[DATA FOR PROCESSING Boundary: Start]

Lemma bin_size_eq prec sc : 0 <= sc <= prec -> 0 < prec -> decimal_bin_size prec sc = Some (bin_size prec sc).
Proof.
  intros Hs Hp; pose proof (fmt_sizes prec sc Hs) as (SI & SF & _); unfold decimal_bin_size; change DIG_PER_DEC1 with 9.
  fold (intg0 prec sc) (frac0 sc); fold (intg0x prec sc) (frac0x sc).
  rewrite !d2b_at by lia; cbn [obind].
  destruct (Z.leb_spec 0 sc), (Z.ltb_spec 0 prec), (Z.leb_spec sc prec); try lia; cbn [andb].
  unfold bin_size; f_equal; lia.
Qed.

Lemma nfrac_mono d sc : wf d -> frac d <= sc -> nfrac d <= round_up sc.
Proof. intros W H; pose proof (wf_frac _ W); apply round_up_mono; lia. Qed.

(** C13. The stored forms of two decimals that fit the format, and of which none is
    a zero with a minus sign, have the size of the format, and [memcmp] orders
    them as the numbers are ordered. *)
Theorem decimal2bin_order prec sc a b : wf a -> wf b -> neg_zero a = false -> neg_zero b = false ->
  fits prec sc a -> fits prec sc b ->
  exists ka kb, decimal2bin a prec sc = Some (E_DEC_OK, ka) /\ decimal2bin b prec sc = Some (E_DEC_OK, kb) /\
    decimal_bin_size prec sc = Some (zlen ka) /\ zlen kb = zlen ka /\
    memcmp ka kb = (dec_Q a ?= dec_Q b)%Q.
Proof.
  intros Wa Wb Na Nb Fa Fb.
  destruct (decimal2bin_key prec sc a Wa Na Fa) as (ka & L & MI & MF & T & Ea & Ma & _ & Ca & Oa & La & Va).
  destruct (decimal2bin_key prec sc b Wb Nb Fb) as (kb & L' & MI' & MF' & T' & Eb & Mb & _ & Cb & Ob & Lb & Vb).
  exists ka, kb; split; [exact Ea|split; [exact Eb|split; [|split; [lia|]]]].
  - rewrite La; apply bin_size_eq; apply Fa.
  - destruct Fa as (Hs & Hp & Fa & _), Fb as (_ & _ & Fb & _).
    pose proof (nfrac_mono a sc Wa Fa) as Ha; pose proof (nfrac_mono b sc Wb Fb) as Hb.
    rewrite memcmp_value by (assumption || lia); fold byval; rewrite Va, Vb, (dec_Q_compare a b (round_up sc)) by (assumption || lia); unfold scaled.
    pose proof (fmt_sizes prec sc Hs) as (_ & _ & SB); pose proof (nfrac_bounds a Wa); pose proof (nfrac_bounds b Wb).
    apply key_compare; auto using cut_pos, cut_nonneg; try lia.
    + rewrite enc_compare, Ca, Cb by assumption; reflexivity.
    + apply (bval_bounds 256); [lia|apply enc_spec; assumption].
    + apply (bval_bounds 256); [lia|apply enc_spec; assumption].
    + apply cut_nonneg; [assumption|lia].
    + apply cut_nonneg; [assumption|lia].
Qed.
Lemma distribute_spec t ptrs : forall s count buffer, t = rev ptrs ++ s -> zlen t < 4294967296 -> zlen t <= zlen buffer ->
  placed t s count buffer ->
  exists count' buffer', distribute ptrs pass count buffer = Some buffer' /\ placed t t count' buffer' /\ zlen buffer' = zlen buffer.
Proof.
  induction ptrs as [|p ptrs IH]; intros s count buffer E Ht Lb P; cbn [distribute rev] in *.
  - cbn [app] in E; subst s; eauto.
  - pose proof (byte_range p) as Hb; destruct P as [[L H] Sl]; rewrite byte_at; cbn [obind]; rewrite H by exact Hb; cbn [obind].
    set (b := byte p) in *; set (e := start byte t (S (Z.to_nat b))) in *; set (c := zlen (bucket byte s b)) in *.
    rewrite <- app_assoc in E; cbn [app] in E.
    assert (0 <= c < zlen (bucket byte t b)) as Hc.
    { rewrite E, bucket_app, bucket_cons; fold b; rewrite Z.eqb_refl; unfold c; llia. }
    pose proof (start_slot t b c ltac:(lia) Hc) as Hpos; fold e in Hpos.
    assert (0 <= start byte t (Z.to_nat b)) as H0 by apply zlen_nonneg.
    assert (e <= zlen t) as He by (apply start_le; lia).
    rewrite u32_small by lia; destruct (counts_wr count _ b (e - c - 1) (conj L H) Hb) as (c1 & -> & C1); cbn [obind].
    destruct (wr_Some buffer (e - c - 1) (Some p)) as [b1 E1]; [lia|]; rewrite E1; cbn [obind].
    destruct (IH (p :: s) c1 b1) as (c2 & b2 & -> & P2 & L2); [exact E|exact Ht|rewrite (wr_zlen _ _ _ _ E1); exact Lb| |].
    2: { exists c2, b2; split; [reflexivity|split; [exact P2|rewrite L2; apply (wr_zlen _ _ _ _ E1)]]. }
    split.
    + apply (counts_ext _ _ _ C1); intros b' Hb'; rewrite bucket_cons; fold b.
      destruct (Z.eqb_spec b b') as [Eb|N]; [rewrite <- Eb, zlen_cons; fold e c|]; lia.
    + intros b' k Hb' Hk; rewrite bucket_cons in *; fold b in Hk |- *; rewrite (rd_wr _ _ _ _ _ E1).
      destruct (Z.eqb_spec b b') as [Eb|N].
      * rewrite <- Eb in Hk |- *; clear b' Hb' Eb; rewrite zlen_cons in *; fold c in Hk; fold e c; destruct (Z.eqb_spec (e - c - 1) (e - (c + 1) + k)) as [Ek|Nk].
        { replace k with 0 by lia; reflexivity. }
        rewrite rd_cons_pos by lia; replace (e - (c + 1) + k) with (e - c + (k - 1)) by lia; apply Sl; [exact Hb|fold c; lia].
      * destruct (Z.eqb_spec (e - c - 1) (start byte t (S (Z.to_nat b')) - zlen (bucket byte s b') + k)) as [Ek|Nk]; [|apply Sl; assumption].
        exfalso; assert (zlen (bucket byte s b') <= zlen (bucket byte t b')) as Hs
          by (rewrite E, bucket_app, bucket_cons; destruct (byte p =? b'); llia).
        pose proof (start_slot t b' (zlen (bucket byte s b') - k - 1) ltac:(lia) ltac:(lia)).
        destruct (Z.lt_ge_cases b b'); [pose proof (start_mono byte t (S (Z.to_nat b)) (Z.to_nat b') ltac:(lia))
          |pose proof (start_mono byte t (S (Z.to_nat b')) (Z.to_nat b) ltac:(lia))]; unfold e in *; lia.
Qed.
(** src/drizzled/ctype-utf8.cc:1361-1490 planeFF *)
Definition planeFF : list MY_UNICASE_INFO := [
  Uc 0xFF00 0xFF00 0xFF00; Uc 0xFF01 0xFF01 0xFF01; Uc 0xFF02 0xFF02 0xFF02; Uc 0xFF03 0xFF03 0xFF03;
  Uc 0xFF04 0xFF04 0xFF04; Uc 0xFF05 0xFF05 0xFF05; Uc 0xFF06 0xFF06 0xFF06; Uc 0xFF07 0xFF07 0xFF07;
  Uc 0xFF08 0xFF08 0xFF08; Uc 0xFF09 0xFF09 0xFF09; Uc 0xFF0A 0xFF0A 0xFF0A; Uc 0xFF0B 0xFF0B 0xFF0B;
  Uc 0xFF0C 0xFF0C 0xFF0C; Uc 0xFF0D 0xFF0D 0xFF0D; Uc 0xFF0E 0xFF0E 0xFF0E; Uc 0xFF0F 0xFF0F 0xFF0F;
  Uc 0xFF10 0xFF10 0xFF10; Uc 0xFF11 0xFF11 0xFF11; Uc 0xFF12 0xFF12 0xFF12; Uc 0xFF13 0xFF13 0xFF13;
  Uc 0xFF14 0xFF14 0xFF14; Uc 0xFF15 0xFF15 0xFF15; Uc 0xFF16 0xFF16 0xFF16; Uc 0xFF17 0xFF17 0xFF17;
  Uc 0xFF18 0xFF18 0xFF18; Uc 0xFF19 0xFF19 0xFF19; Uc 0xFF1A 0xFF1A 0xFF1A; Uc 0xFF1B 0xFF1B 0xFF1B;
  Uc 0xFF1C 0xFF1C 0xFF1C; Uc 0xFF1D 0xFF1D 0xFF1D; Uc 0xFF1E 0xFF1E 0xFF1E; Uc 0xFF1F 0xFF1F 0xFF1F;
  Uc 0xFF20 0xFF20 0xFF20; Uc 0xFF21 0xFF41 0xFF21; Uc 0xFF22 0xFF42 0xFF22; Uc 0xFF23 0xFF43 0xFF23;
  Uc 0xFF24 0xFF44 0xFF24; Uc 0xFF25 0xFF45 0xFF25; Uc 0xFF26 0xFF46 0xFF26; Uc 0xFF27 0xFF47 0xFF27;
  Uc 0xFF28 0xFF48 0xFF28; Uc 0xFF29 0xFF49 0xFF29; Uc 0xFF2A 0xFF4A 0xFF2A; Uc 0xFF2B 0xFF4B 0xFF2B;
  Uc 0xFF2C 0xFF4C 0xFF2C; Uc 0xFF2D 0xFF4D 0xFF2D; Uc 0xFF2E 0xFF4E 0xFF2E; Uc 0xFF2F 0xFF4F 0xFF2F;
  Uc 0xFF30 0xFF50 0xFF30; Uc 0xFF31 0xFF51 0xFF31; Uc 0xFF32 0xFF52 0xFF32; Uc 0xFF33 0xFF53 0xFF33;
  Uc 0xFF34 0xFF54 0xFF34; Uc 0xFF35 0xFF55 0xFF35; Uc 0xFF36 0xFF56 0xFF36; Uc 0xFF37 0xFF57 0xFF37;
  Uc 0xFF38 0xFF58 0xFF38; Uc 0xFF39 0xFF59 0xFF39; Uc 0xFF3A 0xFF5A 0xFF3A; Uc 0xFF3B 0xFF3B 0xFF3B;
  Uc 0xFF3C 0xFF3C 0xFF3C; Uc 0xFF3D 0xFF3D 0xFF3D; Uc 0xFF3E 0xFF3E 0xFF3E; Uc 0xFF3F 0xFF3F 0xFF3F;
  Uc 0xFF40 0xFF40 0xFF40; Uc 0xFF21 0xFF41 0xFF21; Uc 0xFF22 0xFF42 0xFF22; Uc 0xFF23 0xFF43 0xFF23;
  Uc 0xFF24 0xFF44 0xFF24; Uc 0xFF25 0xFF45 0xFF25; Uc 0xFF26 0xFF46 0xFF26; Uc 0xFF27 0xFF47 0xFF27;
  Uc 0xFF28 0xFF48 0xFF28; Uc 0xFF29 0xFF49 0xFF29; Uc 0xFF2A 0xFF4A 0xFF2A; Uc 0xFF2B 0xFF4B 0xFF2B;
  Uc 0xFF2C 0xFF4C 0xFF2C; Uc 0xFF2D 0xFF4D 0xFF2D; Uc 0xFF2E 0xFF4E 0xFF2E; Uc 0xFF2F 0xFF4F 0xFF2F;
  Uc 0xFF30 0xFF50 0xFF30; Uc 0xFF31 0xFF51 0xFF31; Uc 0xFF32 0xFF52 0xFF32; Uc 0xFF33 0xFF53 0xFF33;
  Uc 0xFF34 0xFF54 0xFF34; Uc 0xFF35 0xFF55 0xFF35; Uc 0xFF36 0xFF56 0xFF36; Uc 0xFF37 0xFF57 0xFF37;
  Uc 0xFF38 0xFF58 0xFF38; Uc 0xFF39 0xFF59 0xFF39; Uc 0xFF3A 0xFF5A 0xFF3A; Uc 0xFF5B 0xFF5B 0xFF5B;
  Uc 0xFF5C 0xFF5C 0xFF5C; Uc 0xFF5D 0xFF5D 0xFF5D; Uc 0xFF5E 0xFF5E 0xFF5E; Uc 0xFF5F 0xFF5F 0xFF5F;
  Uc 0xFF60 0xFF60 0xFF60; Uc 0xFF61 0xFF61 0xFF61; Uc 0xFF62 0xFF62 0xFF62; Uc 0xFF63 0xFF63 0xFF63;
  Uc 0xFF64 0xFF64 0xFF64; Uc 0xFF65 0xFF65 0xFF65; Uc 0xFF66 0xFF66 0xFF66; Uc 0xFF67 0xFF67 0xFF67;
  Uc 0xFF68 0xFF68 0xFF68; Uc 0xFF69 0xFF69 0xFF69; Uc 0xFF6A 0xFF6A 0xFF6A; Uc 0xFF6B 0xFF6B 0xFF6B;
  Uc 0xFF6C 0xFF6C 0xFF6C; Uc 0xFF6D 0xFF6D 0xFF6D; Uc 0xFF6E 0xFF6E 0xFF6E; Uc 0xFF6F 0xFF6F 0xFF6F;
  Uc 0xFF70 0xFF70 0xFF70; Uc 0xFF71 0xFF71 0xFF71; Uc 0xFF72 0xFF72 0xFF72; Uc 0xFF73 0xFF73 0xFF73;
  Uc 0xFF74 0xFF74 0xFF74; Uc 0xFF75 0xFF75 0xFF75; Uc 0xFF76 0xFF76 0xFF76; Uc 0xFF77 0xFF77 0xFF77;
  Uc 0xFF78 0xFF78 0xFF78; Uc 0xFF79 0xFF79 0xFF79; Uc 0xFF7A 0xFF7A 0xFF7A; Uc 0xFF7B 0xFF7B 0xFF7B;
  Uc 0xFF7C 0xFF7C 0xFF7C; Uc 0xFF7D 0xFF7D 0xFF7D; Uc 0xFF7E 0xFF7E 0xFF7E; Uc 0xFF7F 0xFF7F 0xFF7F;
  Uc 0xFF80 0xFF80 0xFF80; Uc 0xFF81 0xFF81 0xFF81; Uc 0xFF82 0xFF82 0xFF82; Uc 0xFF83 0xFF83 0xFF83;
  Uc 0xFF84 0xFF84 0xFF84; Uc 0xFF85 0xFF85 0xFF85; Uc 0xFF86 0xFF86 0xFF86; Uc 0xFF87 0xFF87 0xFF87;
  Uc 0xFF88 0xFF88 0xFF88; Uc 0xFF89 0xFF89 0xFF89; Uc 0xFF8A 0xFF8A 0xFF8A; Uc 0xFF8B 0xFF8B 0xFF8B;
  Uc 0xFF8C 0xFF8C 0xFF8C; Uc 0xFF8D 0xFF8D 0xFF8D; Uc 0xFF8E 0xFF8E 0xFF8E; Uc 0xFF8F 0xFF8F 0xFF8F;
  Uc 0xFF90 0xFF90 0xFF90; Uc 0xFF91 0xFF91 0xFF91; Uc 0xFF92 0xFF92 0xFF92; Uc 0xFF93 0xFF93 0xFF93;
  Uc 0xFF94 0xFF94 0xFF94; Uc 0xFF95 0xFF95 0xFF95; Uc 0xFF96 0xFF96 0xFF96; Uc 0xFF97 0xFF97 0xFF97;
  Uc 0xFF98 0xFF98 0xFF98; Uc 0xFF99 0xFF99 0xFF99; Uc 0xFF9A 0xFF9A 0xFF9A; Uc 0xFF9B 0xFF9B 0xFF9B;
  Uc 0xFF9C 0xFF9C 0xFF9C; Uc 0xFF9D 0xFF9D 0xFF9D; Uc 0xFF9E 0xFF9E 0xFF9E; Uc 0xFF9F 0xFF9F 0xFF9F;
  Uc 0xFFA0 0xFFA0 0xFFA0; Uc 0xFFA1 0xFFA1 0xFFA1; Uc 0xFFA2 0xFFA2 0xFFA2; Uc 0xFFA3 0xFFA3 0xFFA3;
  Uc 0xFFA4 0xFFA4 0xFFA4; Uc 0xFFA5 0xFFA5 0xFFA5; Uc 0xFFA6 0xFFA6 0xFFA6; Uc 0xFFA7 0xFFA7 0xFFA7;
  Uc 0xFFA8 0xFFA8 0xFFA8; Uc 0xFFA9 0xFFA9 0xFFA9; Uc 0xFFAA 0xFFAA 0xFFAA; Uc 0xFFAB 0xFFAB 0xFFAB;
  Uc 0xFFAC 0xFFAC 0xFFAC; Uc 0xFFAD 0xFFAD 0xFFAD; Uc 0xFFAE 0xFFAE 0xFFAE; Uc 0xFFAF 0xFFAF 0xFFAF;
  Uc 0xFFB0 0xFFB0 0xFFB0; Uc 0xFFB1 0xFFB1 0xFFB1; Uc 0xFFB2 0xFFB2 0xFFB2; Uc 0xFFB3 0xFFB3 0xFFB3;
  Uc 0xFFB4 0xFFB4 0xFFB4; Uc 0xFFB5 0xFFB5 0xFFB5; Uc 0xFFB6 0xFFB6 0xFFB6; Uc 0xFFB7 0xFFB7 0xFFB7;
  Uc 0xFFB8 0xFFB8 0xFFB8; Uc 0xFFB9 0xFFB9 0xFFB9; Uc 0xFFBA 0xFFBA 0xFFBA; Uc 0xFFBB 0xFFBB 0xFFBB;
  Uc 0xFFBC 0xFFBC 0xFFBC; Uc 0xFFBD 0xFFBD 0xFFBD; Uc 0xFFBE 0xFFBE 0xFFBE; Uc 0xFFBF 0xFFBF 0xFFBF;
  Uc 0xFFC0 0xFFC0 0xFFC0; Uc 0xFFC1 0xFFC1 0xFFC1; Uc 0xFFC2 0xFFC2 0xFFC2; Uc 0xFFC3 0xFFC3 0xFFC3;
  Uc 0xFFC4 0xFFC4 0xFFC4; Uc 0xFFC5 0xFFC5 0xFFC5; Uc 0xFFC6 0xFFC6 0xFFC6; Uc 0xFFC7 0xFFC7 0xFFC7;
  Uc 0xFFC8 0xFFC8 0xFFC8; Uc 0xFFC9 0xFFC9 0xFFC9; Uc 0xFFCA 0xFFCA 0xFFCA; Uc 0xFFCB 0xFFCB 0xFFCB;
  Uc 0xFFCC 0xFFCC 0xFFCC; Uc 0xFFCD 0xFFCD 0xFFCD; Uc 0xFFCE 0xFFCE 0xFFCE; Uc 0xFFCF 0xFFCF 0xFFCF;
  Uc 0xFFD0 0xFFD0 0xFFD0; Uc 0xFFD1 0xFFD1 0xFFD1; Uc 0xFFD2 0xFFD2 0xFFD2; Uc 0xFFD3 0xFFD3 0xFFD3;
  Uc 0xFFD4 0xFFD4 0xFFD4; Uc 0xFFD5 0xFFD5 0xFFD5; Uc 0xFFD6 0xFFD6 0xFFD6; Uc 0xFFD7 0xFFD7 0xFFD7;
  Uc 0xFFD8 0xFFD8 0xFFD8; Uc 0xFFD9 0xFFD9 0xFFD9; Uc 0xFFDA 0xFFDA 0xFFDA; Uc 0xFFDB 0xFFDB 0xFFDB;
  Uc 0xFFDC 0xFFDC 0xFFDC; Uc 0xFFDD 0xFFDD 0xFFDD; Uc 0xFFDE 0xFFDE 0xFFDE; Uc 0xFFDF 0xFFDF 0xFFDF;
  Uc 0xFFE0 0xFFE0 0xFFE0; Uc 0xFFE1 0xFFE1 0xFFE1; Uc 0xFFE2 0xFFE2 0xFFE2; Uc 0xFFE3 0xFFE3 0xFFE3;
  Uc 0xFFE4 0xFFE4 0xFFE4; Uc 0xFFE5 0xFFE5 0xFFE5; Uc 0xFFE6 0xFFE6 0xFFE6; Uc 0xFFE7 0xFFE7 0xFFE7;
  Uc 0xFFE8 0xFFE8 0xFFE8; Uc 0xFFE9 0xFFE9 0xFFE9; Uc 0xFFEA 0xFFEA 0xFFEA; Uc 0xFFEB 0xFFEB 0xFFEB;
  Uc 0xFFEC 0xFFEC 0xFFEC; Uc 0xFFED 0xFFED 0xFFED; Uc 0xFFEE 0xFFEE 0xFFEE; Uc 0xFFEF 0xFFEF 0xFFEF;
  Uc 0xFFF0 0xFFF0 0xFFF0; Uc 0xFFF1 0xFFF1 0xFFF1; Uc 0xFFF2 0xFFF2 0xFFF2; Uc 0xFFF3 0xFFF3 0xFFF3;
  Uc 0xFFF4 0xFFF4 0xFFF4; Uc 0xFFF5 0xFFF5 0xFFF5; Uc 0xFFF6 0xFFF6 0xFFF6; Uc 0xFFF7 0xFFF7 0xFFF7;
  Uc 0xFFF8 0xFFF8 0xFFF8; Uc 0xFFF9 0xFFF9 0xFFF9; Uc 0xFFFA 0xFFFA 0xFFFA; Uc 0xFFFB 0xFFFB 0xFFFB;
  Uc 0xFFFC 0xFFFC 0xFFFC; Uc 0xFFFD 0xFFFD 0xFFFD; Uc 0xFFFE 0xFFFE 0xFFFE; Uc 0xFFFF 0xFFFF 0xFFFF].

[DATA FOR PROCESSING Boundary: End]

WORK TO COMPLETE
Among the lines above, repeat exactly those from the line with "exists count' buffer', distribute" to the line with "assert (e <= zlen", counting both ends.

ANSWER SPACE
  exists count' buffer', distribute ptrs pass count buffer = Some buffer' /\ placed t t count' buffer' /\ zlen buffer' = zlen buffer.
Proof.
  induction ptrs as [|p ptrs IH]; intros s count buffer E Ht Lb P; cbn [distribute rev] in *.
  - cbn [app] in E; subst s; eauto.
  - pose proof (byte_range p) as Hb; destruct P as [[L H] Sl]; rewrite byte_at; cbn [obind]; rewrite H by exact Hb; cbn [obind].
    set (b := byte p) in *; set (e := start byte t (S (Z.to_nat b))) in *; set (c := zlen (bucket byte s b)) in *.
    rewrite <- app_assoc in E; cbn [app] in E.
    assert (0 <= c < zlen (bucket byte t b)) as Hc.
    { rewrite E, bucket_app, bucket_cons; fold b; rewrite Z.eqb_refl; unfold c; llia. }
    pose proof (start_slot t b c ltac:(lia) Hc) as Hpos; fold e in Hpos.
    assert (0 <= start byte t (Z.to_nat b)) as H0 by apply zlen_nonneg.
    assert (e <= zlen t) as He by (apply start_le; lia).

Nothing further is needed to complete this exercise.